Source material:

(** C3.  A text file whose header ends in the line [comment
    end_header] has no terminator line, yet the parser takes the word
    inside the comment for the end of the header and the loader returns
    the vertex (1, 2, 3), coloured white. *)
Lemma missing_terminator_line_counterexample :
  ~ missing_terminator_line_as_stated /\
  isPlyBuffer comment_terminator = true /\
  has_terminator_line (textHeader comment_terminator) = false /\
  Observe.points (snd (loadSimpleSplatFromArrayBuffer comment_terminator))
  = Return
      (Some ([Observe.pos 8388608 (-23); Observe.pos 8388608 (-22);
              Observe.pos 12582912 (-22)],
             [Observe.pos 8388608 (-23); Observe.pos 8388608 (-23);
              Observe.pos 8388608 (-23)], 1%Z)).
Proof.
  assert (Ho : Observe.points (snd (loadSimpleSplatFromArrayBuffer comment_terminator))
               = Return
                   (Some ([Observe.pos 8388608 (-23); Observe.pos 8388608 (-22);
                           Observe.pos 12582912 (-22)],
                          [Observe.pos 8388608 (-23); Observe.pos 8388608 (-23);
                           Observe.pos 8388608 (-23)], 1%Z)))
    by (vm_compute; reflexivity).
  split; [|split; [|split]]; [|vm_compute; reflexivity
                             |vm_compute; reflexivity|exact Ho].
  intros Hc.
  destruct (Hc comment_terminator) as [m Hm];
    [vm_compute; reflexivity | vm_compute; reflexivity|].
  rewrite Hm in Ho. discriminate Ho.
Qed.

Lemma observed_points_Return (c : completion (option PointSet))
    (o : Observe.observed) :
  Observe.points c = Return (Some o) ->
  exists ps, c = Return (Some ps) /\
    o = (Observe.values (positions ps), Observe.values (colors ps), count ps).
Proof.
  destruct c as [[ps|]|e]; cbn; [intros [= <-]; eauto | done | done].
Qed.

Lemma observe_both_names_binary :
  Observe.ply (parsePly both_names_binary)
  = Return
      ([Observe.pos 8388608 (-23); Observe.pos 8388608 (-22);
        Observe.pos 12582912 (-22)],
       [Observe.zero; Observe.pos 8421505 (-24); Observe.zero], 1%Z).
Proof. vm_compute; reflexivity. Qed.

Lemma observe_raw_seven :
  Observe.points (snd (loadSimpleSplatFromArrayBuffer raw_seven))
  = Return
      (Some ([Observe.pos 8388608 (-23); Observe.pos 8388608 (-22);
              Observe.pos 12582912 (-22)],
             [Observe.pos 8388608 (-24); Observe.pos 8388608 (-24);
              Observe.pos 8388608 (-24)], 1%Z)).
Proof. vm_compute; reflexivity. Qed.

Lemma binary_rows_decode_both_names :
  exists h d,
    schema both_names_binary = Some h /\
    parsePly both_names_binary = Return d /\
    last_named ["red"; "r"] (vertexPropertyOrder h) = Some 6 /\
    record_field (dataBytes both_names_binary)
      (is_str (format h) "binary_little_endian")
      (vertexPropertyTypes h) (vertexPropertyOrder h)
      (0 * bytesPerVertex (vertexPropertyTypes h))
      ["red"; "r"] (fun v => fdiv v (of_Z 255)) (ply_colors d !! (3 * 0 + 0)).
Proof.
  destruct (observed_Return _ _ observe_both_names_binary) as (d & E & [= _ _ Hv]).
  eassert (Hs : schema both_names_binary = Some _) by (vm_compute; reflexivity).
  destruct (binary_rows_decode both_names_binary _ d 0 Hs eq_refl E)
    as (_ & _ & _ & Hc); [rewrite <- Hv; lia|].
  eexists _, d. split; [exact Hs|]. split; [exact E|].
  split; [reflexivity|].
  destruct (Hc eq_refl) as (Hr & _ & _). exact Hr.
Defined.

Lemma binary_decode_returns_iff_scenario :
  exists d, parsePly scenario = Return d.
Proof.
  apply (proj2 (proj1 (binary_decode_returns_iff scenario scenario_schema 2
                         ltac:(vm_compute; reflexivity) eq_refl eq_refl eq_refl))).
  split; [split|]; vm_compute; discriminate.
Defined.

Lemma text_decode_returns_iff_short_text :
  exists d, parsePly short_text = Return d.
Proof.
  eassert (Hs : schema short_text = Some _) by (vm_compute; reflexivity).
  apply (proj2 (proj1 (text_decode_returns_iff short_text _ 2 Hs
                         eq_refl eq_refl eq_refl))).
  split; vm_compute; discriminate.
Defined.

Lemma scan_header_standard_with_faces :
  let h := scan_header (faces_pre ++ "element vertex 3" :: faces_body ++ faces_tail) in
  vertexCount h = parseInt (at_index (tokens_of "element vertex 3") 2) /\
  vertexPropertyOrder h = property_name <$> List.filter is_property_line faces_body /\
  vertexPropertyTypes h = property_type <$> List.filter is_property_line faces_body.
Proof.
  apply (scan_header_standard faces_pre faces_body faces_tail "element vertex 3");
    [repeat constructor | reflexivity | repeat constructor | repeat constructor
    | reflexivity].
Defined.

Lemma tokens_of_spaced_property_line :
  tokens_of (String.append property_line_lead
               (spaced property_line_items (String.append "x" property_line_trail)))
  = (fst <$> property_line_items) ++ ["x"].
Proof.
  apply (tokens_of_spaced property_line_lead property_line_trail "x"
           property_line_items);
    [reflexivity | repeat constructor | reflexivity | reflexivity].
Defined.

Lemma split_lines_broken_mixed_breaks :
  split_lines (broken mixed_breaks "end_header")
  = (fst <$> mixed_breaks) ++ ["end_header"].
Proof.
  apply (split_lines_broken mixed_breaks "end_header");
    [repeat constructor; done | reflexivity].
Defined.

Your objective: Only the lines from the opening of the material through the line with "isPlyBuffer comment_terminator = true /\" should be echoed, exactly as written.

Exercise result:
(** C3.  A text file whose header ends in the line [comment
    end_header] has no terminator line, yet the parser takes the word
    inside the comment for the end of the header and the loader returns
    the vertex (1, 2, 3), coloured white. *)
Lemma missing_terminator_line_counterexample :
  ~ missing_terminator_line_as_stated /\
  isPlyBuffer comment_terminator = true /\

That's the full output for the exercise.